The identification of the vertebrate blood meal sources of mosquitoes allows insight to better understand the dynamics of vector-borne pathogens. To do so, different approaches have been used, based on the use of the remains of blood present in the abdomen of recently engorged mosquito females. Among others, different authors have used serological techniques to the more recently developed approaches based on host DNA amplification or mass spectrometry. These methods have allowed researchers to identify the vertebrate hosts of mosquitoes accurately to the species level or, even, at the individual level, providing information on the relative importance of different mosquito species in the transmission of particular pathogens.

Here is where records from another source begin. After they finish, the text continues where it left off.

(** *** The workspace's scope and the route's guards *)

Lemma workspace_scope_ok h x w w1 y :
  workspace_scope is_uuid s h x w = (w1, Ok y) ->
  exists ws app a, y = with_scope ws app a x /\ kept w w1 /\ (x_key_ws x <> 0%N -> x_key_ws x = ws) /\
    (exists m, w_members w !! (ws, x_user x) = Some m /\
       (access w ws (x_user x) = Some a \/ (w_faults w <> [] /\ a = (m_role m, role_permissions (m_role m))))) /\
    (trim_space (h_app h) <> "" -> exists w0 w2, kept w w0 /\ id_by_ref is_uuid s ws (trim_space (h_app h)) w0 = (w2, Ok app)) /\
    (safe_method (h_method h) = false -> restriction_exempt (h_method h) (h_path h) = false -> st_gate s ws = None).
Proof using Type.
  unfold workspace_scope. destruct (x_user x =? 0)%N; [done|]. intros H.
  apply bind_kept in H as (a1 & ws & _ & K1 & H); [|apply keeping_resolve].
  destruct (negb (x_key_ws x =? 0)%N && negb (x_key_ws x =? ws)%N) eqn:Hb; [done|].
  apply bind_kept in H as (a2 & a & Ha & K2 & H); [|apply keeping_access].
  apply bind_kept in H as (a3 & app & Happ & K3 & H); [|keeping].
  destruct (negb (safe_method (h_method h)) && negb (restriction_exempt (h_method h) (h_path h)) && bool_decide (is_Some (st_gate s ws))) eqn:Hg; [done|].
  injection H as <- <-. exists ws, app, a. split_and!; [done|by etrans; [|etrans]| | | |].
  - intros Hne. apply andb_false_iff in Hb as [Hb|Hb]; apply negb_false_iff, N.eqb_eq in Hb; done.
  - apply resolve_access_ok in Ha as (m & Hm & Ha). destruct K1 as (E1 & E2 & E3 & E4 & E5 & E6). rewrite E2 in Hm. exists m. split; [done|].
    unfold access in *. rewrite E2, E3 in Ha. destruct Ha as [Ha|[Hf Ha]]; [by left|]. right. split; [|done]. intros F. by apply Hf, E6.
  - intros Hne. apply String.eqb_neq in Hne. rewrite Hne in Happ. apply or_err_ok in Happ. exists a2, a3. split; [by etrans|done].
  - intros Hs He. rewrite Hs, He in Hg. cbn in Hg. apply bool_decide_eq_false in Hg. by destruct (st_gate s ws); [destruct Hg|].
Qed.

Lemma keeping_pass b : keeping (pass_if b).
Proof using Type. unfold pass_if. keeping. Qed.
#[local] Hint Resolve keeping_pass : quiet.
Lemma keeping_need h x n : keeping (check_need s h x n).
Proof using Type. destruct n; cbn [check_need]; unfold policy_grants; keeping. Qed.
Lemma check_needs_ok h x l w w1 :
  check_needs s h x l w = (w1, Ok tt) -> forall n, n ∈ l -> exists w2 w3, check_need s h x n w2 = (w3, Ok tt).
Proof using Type.
  revert w. induction l as [|m l IH]; intros w; cbn [check_needs]; [intros _ n []%elem_of_nil|].
  intros (w2 & [] & H1 & H2)%bind_ok n [->|Hn]%elem_of_cons; [by exists w, w2|by eapply IH].
Qed.
End Rules.


(** ** A concrete request: a pipeline's key deploys its application by name *)

Definition job_world : world :=
  (run_key_op None demo_quota (KEphemeral 2 7 (Some 4%N) "job" [scope_deploy] (60 * minute) demo_random)
     (demo_team [(1%N, owner_row None); (2%N, Member role_developer None "")])).1.
Definition demo_site : site :=
  Site [AppRef 4 7 "web" "6f1c"; AppRef 5 7 "db" "77aa"] [] [] "secret" (fun _ => false) (fun _ => None) ModeEnforce.
Definition deploy_route : route :=
  Route "POST" "/api/v1/workspaces/{workspace}/apps" "/{appID}/deploy" true [NeedPermission "app:deploy"].
Definition deploy_request (app : string) : http :=
  Http "POST" ("/api/v1/workspaces/team/apps/" +:+ app +:+ "/deploy") ("Bearer " +:+ plaintext_of demo_random) "" None "10.0.0.9" "team" app
       (fun _ => app).
Definition deploy_answer (app : string) : world * result acc_err ctx :=
  enter (fun _ => None) (fun _ _ => "") (fun _ => false) demo_site deploy_route (deploy_request app) job_world.
Example job_stays_on_its_application :
  match (deploy_answer "web").2 with Ok x => x_app x = 4%N /\ x_ws x = 7%N | Err _ => False end /\
  (deploy_answer "db").2 = Err ErrForbidden.
Proof. vm_compute. repeat split. Qed.

Lemma demo_team_filed members : filed (demo_team members).
Proof. intros id k Hk. unfold demo_team in Hk. cbn in Hk. by rewrite lookup_empty in Hk. Qed.

(** A lookup that fails reads as no row: the job's key for application 4 is admitted on the application named "4". *)
Definition twin_site : site :=
  Site [AppRef 4 7 "web" "6f1c"; AppRef 9 7 "4" "77aa"] [] [] "secret" (fun _ => false) (fun _ => None) ModeEnforce.
Definition twin_answer (faults : list bool) : result acc_err ctx :=
  (enter (fun _ => None) (fun _ _ => "") (fun _ => false) twin_site deploy_route (deploy_request "4") (at_moment 0 faults job_world)).2.
Example failed_lookup_moves_job :
  match twin_answer [], twin_answer [false; false; false; false; false; false; true] with
  | Ok x, Ok y => x_app x = 4%N /\ x_app y = 9%N
  | _, _ => False
  end.
Proof. vm_compute. split; reflexivity. Qed.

These approaches have been especially relevant to reveal the contact rates between vectors, susceptible and competent hosts, and mosquito-borne pathogens, including zoonotic ones. Additionally, these methods have revealed important asymmetries in the attraction of mosquitoes towards different host species, allowing to identify key vertebrates for the amplification of some pathogens. This chapter reviews those tools most frequently used for the identification of the blood meals of mosquitoes in order to highlight the main advantages and limitations of these methodologies.